• **Exercise description**
Every line from the one that contains "match strip_prefix sub s with" to the end of the records must be restated word for word. No other line belongs in the answer.

• **Data excerpts**
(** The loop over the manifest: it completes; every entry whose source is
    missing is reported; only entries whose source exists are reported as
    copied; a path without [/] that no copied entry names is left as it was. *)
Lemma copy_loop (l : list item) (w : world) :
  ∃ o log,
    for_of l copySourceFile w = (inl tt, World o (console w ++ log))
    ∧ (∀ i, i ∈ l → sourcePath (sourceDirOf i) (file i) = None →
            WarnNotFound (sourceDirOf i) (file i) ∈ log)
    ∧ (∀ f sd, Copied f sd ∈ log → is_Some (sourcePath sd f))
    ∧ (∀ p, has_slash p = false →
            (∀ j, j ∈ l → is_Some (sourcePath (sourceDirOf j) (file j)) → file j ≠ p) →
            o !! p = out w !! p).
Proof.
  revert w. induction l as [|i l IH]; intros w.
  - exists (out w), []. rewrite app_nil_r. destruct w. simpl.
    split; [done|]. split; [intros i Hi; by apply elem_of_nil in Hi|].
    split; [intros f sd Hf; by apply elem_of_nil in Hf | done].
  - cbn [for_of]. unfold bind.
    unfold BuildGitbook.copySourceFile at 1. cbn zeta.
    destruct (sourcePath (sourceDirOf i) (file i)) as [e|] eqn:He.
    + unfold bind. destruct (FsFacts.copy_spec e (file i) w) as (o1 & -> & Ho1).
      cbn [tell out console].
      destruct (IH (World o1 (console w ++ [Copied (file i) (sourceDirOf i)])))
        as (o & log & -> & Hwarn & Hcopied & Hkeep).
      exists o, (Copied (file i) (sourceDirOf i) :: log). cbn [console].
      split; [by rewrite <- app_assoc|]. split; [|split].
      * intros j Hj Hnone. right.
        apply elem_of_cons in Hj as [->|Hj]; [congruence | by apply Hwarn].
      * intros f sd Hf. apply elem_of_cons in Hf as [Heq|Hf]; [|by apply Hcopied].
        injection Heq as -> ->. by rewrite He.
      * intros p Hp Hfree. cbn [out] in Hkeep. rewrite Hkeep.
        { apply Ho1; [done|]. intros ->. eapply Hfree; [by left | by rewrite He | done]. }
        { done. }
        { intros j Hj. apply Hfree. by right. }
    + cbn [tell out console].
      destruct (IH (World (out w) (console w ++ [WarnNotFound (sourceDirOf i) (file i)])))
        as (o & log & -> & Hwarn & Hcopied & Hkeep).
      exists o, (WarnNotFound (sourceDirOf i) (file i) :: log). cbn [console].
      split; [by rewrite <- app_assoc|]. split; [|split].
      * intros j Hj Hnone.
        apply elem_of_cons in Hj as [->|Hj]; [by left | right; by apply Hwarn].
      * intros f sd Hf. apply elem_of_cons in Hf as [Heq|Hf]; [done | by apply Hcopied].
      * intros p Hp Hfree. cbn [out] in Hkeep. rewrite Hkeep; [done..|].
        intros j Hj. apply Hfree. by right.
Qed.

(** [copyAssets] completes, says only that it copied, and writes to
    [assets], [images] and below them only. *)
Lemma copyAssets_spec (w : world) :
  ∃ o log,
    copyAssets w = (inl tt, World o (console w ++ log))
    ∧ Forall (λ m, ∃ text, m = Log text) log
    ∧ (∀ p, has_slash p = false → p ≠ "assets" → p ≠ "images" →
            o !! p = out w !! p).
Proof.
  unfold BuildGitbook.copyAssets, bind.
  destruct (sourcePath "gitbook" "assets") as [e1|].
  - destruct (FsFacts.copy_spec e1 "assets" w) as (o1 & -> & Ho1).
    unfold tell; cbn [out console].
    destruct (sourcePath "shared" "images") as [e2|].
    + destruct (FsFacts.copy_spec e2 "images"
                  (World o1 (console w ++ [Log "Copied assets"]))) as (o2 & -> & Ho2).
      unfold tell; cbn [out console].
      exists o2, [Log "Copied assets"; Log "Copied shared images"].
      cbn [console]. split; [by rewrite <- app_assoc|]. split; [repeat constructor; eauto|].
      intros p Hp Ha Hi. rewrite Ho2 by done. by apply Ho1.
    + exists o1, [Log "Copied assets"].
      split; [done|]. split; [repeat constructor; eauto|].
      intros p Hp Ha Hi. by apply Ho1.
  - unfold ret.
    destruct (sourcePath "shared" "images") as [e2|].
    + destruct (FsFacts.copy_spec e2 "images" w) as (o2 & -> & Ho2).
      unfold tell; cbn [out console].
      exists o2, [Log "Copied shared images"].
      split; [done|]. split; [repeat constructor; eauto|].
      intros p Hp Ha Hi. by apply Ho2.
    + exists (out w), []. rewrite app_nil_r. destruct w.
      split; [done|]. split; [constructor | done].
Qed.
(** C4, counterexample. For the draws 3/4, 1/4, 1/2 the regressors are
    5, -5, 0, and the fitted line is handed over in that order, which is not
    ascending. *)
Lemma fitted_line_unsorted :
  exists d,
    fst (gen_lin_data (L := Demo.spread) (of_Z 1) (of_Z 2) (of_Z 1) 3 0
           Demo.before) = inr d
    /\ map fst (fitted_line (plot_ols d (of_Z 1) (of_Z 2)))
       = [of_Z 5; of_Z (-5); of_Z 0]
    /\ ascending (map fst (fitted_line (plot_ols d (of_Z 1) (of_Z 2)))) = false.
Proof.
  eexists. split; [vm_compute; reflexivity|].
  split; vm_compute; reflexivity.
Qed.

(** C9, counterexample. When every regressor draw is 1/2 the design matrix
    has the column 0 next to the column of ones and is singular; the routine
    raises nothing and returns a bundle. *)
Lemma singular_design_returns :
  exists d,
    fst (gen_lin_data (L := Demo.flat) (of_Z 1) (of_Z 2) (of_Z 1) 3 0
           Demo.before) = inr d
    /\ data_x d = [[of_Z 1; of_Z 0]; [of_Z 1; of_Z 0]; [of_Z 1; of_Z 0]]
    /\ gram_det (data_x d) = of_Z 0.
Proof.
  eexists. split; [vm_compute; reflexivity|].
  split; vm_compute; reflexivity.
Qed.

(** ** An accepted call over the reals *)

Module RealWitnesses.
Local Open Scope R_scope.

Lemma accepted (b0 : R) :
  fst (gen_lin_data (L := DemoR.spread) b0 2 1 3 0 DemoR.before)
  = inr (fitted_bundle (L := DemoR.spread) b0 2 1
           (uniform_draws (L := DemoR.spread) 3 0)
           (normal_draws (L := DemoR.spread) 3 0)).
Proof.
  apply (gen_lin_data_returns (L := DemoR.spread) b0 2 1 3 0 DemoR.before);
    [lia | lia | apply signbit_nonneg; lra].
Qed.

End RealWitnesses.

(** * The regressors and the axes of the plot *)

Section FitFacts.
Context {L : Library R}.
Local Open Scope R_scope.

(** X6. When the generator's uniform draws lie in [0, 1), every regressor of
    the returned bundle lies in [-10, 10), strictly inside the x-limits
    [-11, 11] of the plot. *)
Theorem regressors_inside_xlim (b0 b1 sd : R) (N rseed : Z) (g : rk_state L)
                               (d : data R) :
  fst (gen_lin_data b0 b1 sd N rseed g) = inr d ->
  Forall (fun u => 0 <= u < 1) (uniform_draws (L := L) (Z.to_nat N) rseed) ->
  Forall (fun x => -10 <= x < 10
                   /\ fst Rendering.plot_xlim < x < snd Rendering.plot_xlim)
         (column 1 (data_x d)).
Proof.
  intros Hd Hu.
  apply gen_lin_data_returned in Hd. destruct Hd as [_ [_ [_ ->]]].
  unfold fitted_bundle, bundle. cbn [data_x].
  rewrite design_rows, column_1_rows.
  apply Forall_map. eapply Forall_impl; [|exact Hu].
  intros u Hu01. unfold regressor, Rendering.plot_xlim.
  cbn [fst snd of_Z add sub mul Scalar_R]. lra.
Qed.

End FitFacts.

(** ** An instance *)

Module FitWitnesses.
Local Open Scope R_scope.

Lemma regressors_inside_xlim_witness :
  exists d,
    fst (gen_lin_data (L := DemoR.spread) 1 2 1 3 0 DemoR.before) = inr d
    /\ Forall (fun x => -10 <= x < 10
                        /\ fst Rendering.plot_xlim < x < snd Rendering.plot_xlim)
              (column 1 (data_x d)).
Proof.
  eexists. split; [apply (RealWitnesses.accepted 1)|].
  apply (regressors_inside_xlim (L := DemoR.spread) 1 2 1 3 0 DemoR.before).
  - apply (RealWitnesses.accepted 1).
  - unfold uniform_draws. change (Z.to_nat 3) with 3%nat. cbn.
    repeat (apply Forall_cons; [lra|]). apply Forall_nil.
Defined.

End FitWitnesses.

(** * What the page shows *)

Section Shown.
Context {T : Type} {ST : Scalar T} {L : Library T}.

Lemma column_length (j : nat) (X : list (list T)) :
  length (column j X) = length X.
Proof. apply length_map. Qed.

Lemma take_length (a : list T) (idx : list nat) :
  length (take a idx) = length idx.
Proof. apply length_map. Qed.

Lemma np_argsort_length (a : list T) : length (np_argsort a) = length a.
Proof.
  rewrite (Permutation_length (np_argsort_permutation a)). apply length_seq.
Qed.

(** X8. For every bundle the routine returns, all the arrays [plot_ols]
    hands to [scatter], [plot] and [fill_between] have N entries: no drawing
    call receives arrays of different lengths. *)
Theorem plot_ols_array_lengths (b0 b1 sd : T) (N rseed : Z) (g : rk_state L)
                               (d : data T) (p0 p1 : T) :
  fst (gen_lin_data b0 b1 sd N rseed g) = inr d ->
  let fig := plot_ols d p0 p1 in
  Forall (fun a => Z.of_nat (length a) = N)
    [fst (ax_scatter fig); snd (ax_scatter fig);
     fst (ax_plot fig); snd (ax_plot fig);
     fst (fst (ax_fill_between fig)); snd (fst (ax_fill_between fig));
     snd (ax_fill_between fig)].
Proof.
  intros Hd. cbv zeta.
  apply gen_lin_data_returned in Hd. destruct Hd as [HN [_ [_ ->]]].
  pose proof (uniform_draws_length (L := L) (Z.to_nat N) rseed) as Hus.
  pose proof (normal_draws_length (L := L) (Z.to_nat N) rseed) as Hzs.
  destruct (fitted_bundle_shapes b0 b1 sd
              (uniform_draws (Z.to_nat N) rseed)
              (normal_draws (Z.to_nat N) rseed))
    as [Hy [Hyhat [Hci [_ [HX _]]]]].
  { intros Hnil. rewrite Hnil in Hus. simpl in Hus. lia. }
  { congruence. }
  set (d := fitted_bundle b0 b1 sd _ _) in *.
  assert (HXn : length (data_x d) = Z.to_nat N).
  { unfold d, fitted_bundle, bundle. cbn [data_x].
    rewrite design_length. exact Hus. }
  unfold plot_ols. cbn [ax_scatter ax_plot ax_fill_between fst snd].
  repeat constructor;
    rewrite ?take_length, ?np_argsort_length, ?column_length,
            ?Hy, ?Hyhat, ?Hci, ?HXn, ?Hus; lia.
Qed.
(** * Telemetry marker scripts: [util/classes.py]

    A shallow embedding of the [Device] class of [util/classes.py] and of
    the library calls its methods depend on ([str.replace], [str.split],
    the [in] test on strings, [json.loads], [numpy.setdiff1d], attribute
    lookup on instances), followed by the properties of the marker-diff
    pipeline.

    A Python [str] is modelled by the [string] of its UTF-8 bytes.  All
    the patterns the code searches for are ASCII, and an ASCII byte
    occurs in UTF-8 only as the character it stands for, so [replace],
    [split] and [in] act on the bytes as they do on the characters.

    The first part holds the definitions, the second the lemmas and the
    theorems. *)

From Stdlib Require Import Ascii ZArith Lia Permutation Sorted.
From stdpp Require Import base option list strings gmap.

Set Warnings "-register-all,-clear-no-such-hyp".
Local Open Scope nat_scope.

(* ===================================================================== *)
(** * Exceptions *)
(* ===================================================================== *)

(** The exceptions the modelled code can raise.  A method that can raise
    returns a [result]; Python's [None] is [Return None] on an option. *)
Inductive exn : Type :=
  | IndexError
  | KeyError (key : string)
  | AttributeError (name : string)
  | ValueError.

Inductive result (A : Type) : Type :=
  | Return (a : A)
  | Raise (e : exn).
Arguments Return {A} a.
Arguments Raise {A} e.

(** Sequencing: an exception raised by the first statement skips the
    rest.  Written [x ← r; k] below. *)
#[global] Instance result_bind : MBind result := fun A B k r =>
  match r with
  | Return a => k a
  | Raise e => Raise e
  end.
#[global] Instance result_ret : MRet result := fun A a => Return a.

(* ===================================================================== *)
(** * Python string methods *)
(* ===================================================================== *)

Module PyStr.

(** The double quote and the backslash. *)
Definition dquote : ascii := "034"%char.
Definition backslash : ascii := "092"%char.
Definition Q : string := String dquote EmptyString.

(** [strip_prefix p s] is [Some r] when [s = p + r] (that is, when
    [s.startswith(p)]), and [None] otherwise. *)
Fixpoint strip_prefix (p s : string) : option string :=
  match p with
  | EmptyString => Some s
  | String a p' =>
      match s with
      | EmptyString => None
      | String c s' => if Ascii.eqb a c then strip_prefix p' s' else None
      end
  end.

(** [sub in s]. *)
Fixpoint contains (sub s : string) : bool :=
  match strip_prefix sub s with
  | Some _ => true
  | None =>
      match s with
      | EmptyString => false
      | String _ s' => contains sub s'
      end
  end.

• **Result for this exercise**
  match strip_prefix sub s with
  | Some _ => true
  | None =>
      match s with
      | EmptyString => false
      | String _ s' => contains sub s'
      end
  end.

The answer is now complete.